From the start, there has been a shortage of supplies throughout our country. Those worst affected are in a dire need of ventilators to aid with the basic function of breathing. The health care workers and medical professionals who are taking care of the sick need protective equipment to avoid getting the virus themselves.
However, for those who have been able to avoid contracting this novel virus, the supply shortage has been evident in our local grocery stores, drug stores, and wholesalers. Stores have sold out of gloves, hand sanitizer, antibacterial hand soap and disinfectant wipes with no re-supply in sight. All of these products help us avoid contracting the disease and reduce the risk of spreading the virus.
Overall, this is a result of consumers buying in panic and stockpiling these items. These actions have resulted in stores having to limit the amount that a customer can purchase at a time as well as protecting the quantities of certain products that have a low inventory count. These restrictions squash a consumer’s ability to panic-buy and help distribute supplies of these items more evenly throughout our community.
Two week ago, the federal government changed their stance on the public wearing masks.
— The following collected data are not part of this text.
(* ===== verification/CliConfig.v ===== *)
(** * The configuration and its small parsers ([internal/cli/config.go])

    [Config] has more than a hundred fields; it is a finite map from field names
    to values here, where a missing field has the zero value of Go, so that
    tables of flags and of JSON keys can name the fields they write.  Besides
    the defaults the file has the helpers of [Parse]: addresses, peer maps,
    injection files, key and index arguments, and the profile options.
    [os.ReadFile] and [encoding/csv] are parameters; an error is the constant
    part of the source's message. *)

From stdpp Require Import base list gmap strings.
From Stdlib Require Import ZArith Lia Strings.Byte.
From S2P Require Import Prelude GoStrings GoFloat GoFlag NetAddr SafePath.

(** ** Values and fields *)

Record ServerListener := mkServerListener { ln_Transport : str; ln_LocalIP : str; ln_LocalPort : Z }.

#[export] Instance ServerListener_eq_dec : EqDecision ServerListener.
Proof. solve_decision. Defined.

Inductive value :=
  | VS (s : str)
  | VI (z : Z)
  | VF (x : float64)
  | VB (b : bool)
  | VL (l : list str)
  | VM (m : gmap str str)
  | VLn (l : list ServerListener).

Abbreviation Config := (gmap string value).

Definition getS (cfg : Config) (f : string) : str := match cfg !! f with Some (VS s) => s | _ => [] end.
Definition getI (cfg : Config) (f : string) : Z := match cfg !! f with Some (VI z) => z | _ => 0 end.
Definition getF (cfg : Config) (f : string) : float64 := match cfg !! f with Some (VF x) => x | _ => fzero end.
Definition getB (cfg : Config) (f : string) : bool := match cfg !! f with Some (VB b) => b | _ => false end.
Definition getL (cfg : Config) (f : string) : list str := match cfg !! f with Some (VL l) => l | _ => [] end.
Definition getM (cfg : Config) (f : string) : gmap str str := match cfg !! f with Some (VM m) => m | _ => ∅ end.
Definition getLn (cfg : Config) (f : string) : list ServerListener := match cfg !! f with Some (VLn l) => l | _ => [] end.

Abbreviation parsed A := (result string A).

Definition ms : Z := 1000000.
Definition second : Z := 1000000000.

Definition DefaultConfig : Config :=
  list_to_map
    [("ScenarioName", VS (lit "uac")); ("Service", VS (lit "service")); ("Transport", VS (lit "u1"));
     ("LocalIP", VS (lit "0.0.0.0")); ("AuthPassword", VS (lit "password")); ("Rate", VF fone); ("RateScale", VF fone);
     ("BaseCSeq", VI 1); ("TotalCalls", VI 1); ("MaxConcurrent", VI 1); ("Users", VI 1);
     ("DefaultPause", VI (1000 * ms)); ("DefaultRecvTO", VI (5 * second)); ("StatsDumpPeriod", VI second);
     ("RTTDumpFrequency", VI 200); ("TLSSkipVerify", VB true); ("IPField", VI (-1)); ("RTPCodec", VS (lit "PCMU/8000"));
     ("RTPFreqMs", VI 20); ("RTPChannels", VI 1); ("LogOTELProto", VS (lit "grpc")); ("LogBufferSize", VI 16384);
     ("LogLevel", VS (lit "info")); ("HealthMaxFailedCalls", VI (-1)); ("HealthMaxTimeouts", VI (-1))]%string.

(** ** Authentication *)

Definition InternalEnabled (cfg : Config) : bool := EqualFold (TrimSpace (getS cfg "Auth.Type")) (lit "internal").
Definition ExplicitlyDisabled (cfg : Config) : bool := EqualFold (TrimSpace (getS cfg "Auth.Type")) (lit "none").

Definition AuthSQLitePath (cfg : Config) : str :=
  let p := TrimSpace (getS cfg "Auth.SQLitePath") in
  if bool_decide (p <> []) then p
  else let d := TrimSpace (getS cfg "UIDataDir") in
    if bool_decide (d <> []) then JoinPath [d; lit "settings.sqlite"] else [].

Definition AdminConsoleAuthEnabled (cfg : Config) : bool :=
  if ExplicitlyDisabled cfg then false
  else if InternalEnabled cfg then true
  else bool_decide (TrimSpace (getS cfg "UIDataDir") <> []).

(** ** Server mode *)

Definition applyServerModeIfEnabled (cfg : Config) (flagProvided : list str) : parsed Config :=
  if negb (getB cfg "ServerMode") then Ok cfg
  else if getB cfg "RTPSend" then Err "server mode is incompatible with -rtp_send"%string
  else
    let cfg := if bool_decide (TrimSpace (getS cfg "ApiAddr") = []) then <["ApiAddr"%string := VS (lit ":8080")]> cfg else cfg in
    let name := getS cfg "ScenarioName" in
    let cfg := if bool_decide (getS cfg "ScenarioFile" = []) && (bool_decide (name = []) || bool_decide (name = lit "uac"))
               then <["ScenarioName"%string := VS (lit "management")]> cfg else cfg in
    let cfg := if negb (getB cfg "TotalCallsSetExplicitly")
               then <["TotalCalls"%string := VI 0]> (<["TotalCallsSetExplicitly"%string := VB true]> cfg) else cfg in
    Ok (if (getI cfg "LocalPort" =? 0) && bool_decide (lit "p" ∉ flagProvided)
        then <["LocalPort"%string := VI 5060]> cfg else cfg).

(** ** Addresses and peers *)

Definition count_byte (c : byte) (s : str) : nat := length (filter (fun b => b = c) s).

Definition splitHostPort (input : str) : parsed (str * Z) :=
  let parts :=
    if (count_byte x3a input =? 1)%nat && negb (HasPrefix input (lit "[")) then Cut input x3a
    else SplitHostPort input in
  match parts with
  | None => Err "expected host:port"%string
  | Some (host, portStr) =>
    match Atoi portStr with Some port => Ok (host, port) | None => Err "invalid port"%string end
  end.

Definition is_comment (line : str) : bool := bool_decide (line = []) || HasPrefix line (lit "#").

(** One line of a peer map. *)
Definition addPeer (peers : gmap str str) (raw : str) : parsed (gmap str str) :=
  let line := TrimSpace raw in
  if is_comment line then Ok peers
  else match Cut line x3b with
  | None => Err "invalid cmd peer entry"%string
  | Some (name, addr) =>
    let name := TrimSpace name in
    let addr := TrimSpace addr in
    if bool_decide (name = []) || bool_decide (addr = []) then Err "invalid cmd peer entry"%string
    else match splitHostPort addr with
    | Err _ => Err "invalid cmd peer address"%string
    | Ok _ => Ok (<[name := addr]> peers)
    end
  end.

Fixpoint addPeers (peers : gmap str str) (lines : list str) : parsed (gmap str str) :=
  match lines with
  | [] => Ok peers
  | l :: lines => let? peers := addPeer peers l in addPeers peers lines
  end.

(** [parseCommandPeersFile] on the text of the file. *)
Definition parseCommandPeers (data : str) : parsed (gmap str str) :=
  let? peers := addPeers ∅ (Split data x0a) in
  if bool_decide (peers = ∅) then Err "cmd peer map is empty"%string else Ok peers.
Previously, they said the general public did not need to wear masks out in public to protect themselves from the virus. However, they are not recommending that people wear cloth face coverings in public places such as grocery stores and pharmacies.
This issue is one that citizens have been experiencing in many states that have issued stay-at-home orders that encourage everyone to stay home and only vacate their homes when absolutely necessary. Along with this order, social distancing has been implemented throughout the country, encouraging people to stay 6 feet away from other citizens in an effort to fight this disease.
Costco Wholesale has implemented some temporary changes to help protect their members. They are only allowing two people to enter the warehouse on each membership. They are limiting the number of customers that come in and out of the store at a time in an effort to assist with social distancing. Costco has also installed plexiglass barriers at each register to help protect their cashiers and have moved the credit card machines to the back of the counter, so customers swipe and take their own receipts with no physical contact between the customer and the cashier. All of these adjustments that stores have made are to protect both the Costco workers and the customers.
For those who are in more grave danger, such as those with auto-immune diseases as well as pre-existing health problems, simply going to the grocery store or pharmacy is a huge risk.
With so many people becoming unemployed because of the downturn in the economy and the shelter-in-place orders by most states, local food banks have become a necessity for many Americans. In addition to food banks, many citizens have stepped in to help the need of feeding families. For example, a local family in my area has been giving out free food in front of their house to anyone in need. This reduces the risk of having to go into a grocery store and possibly be exposed to the virus. All of these have been great changes for the community and the research has shown that these efforts are helping.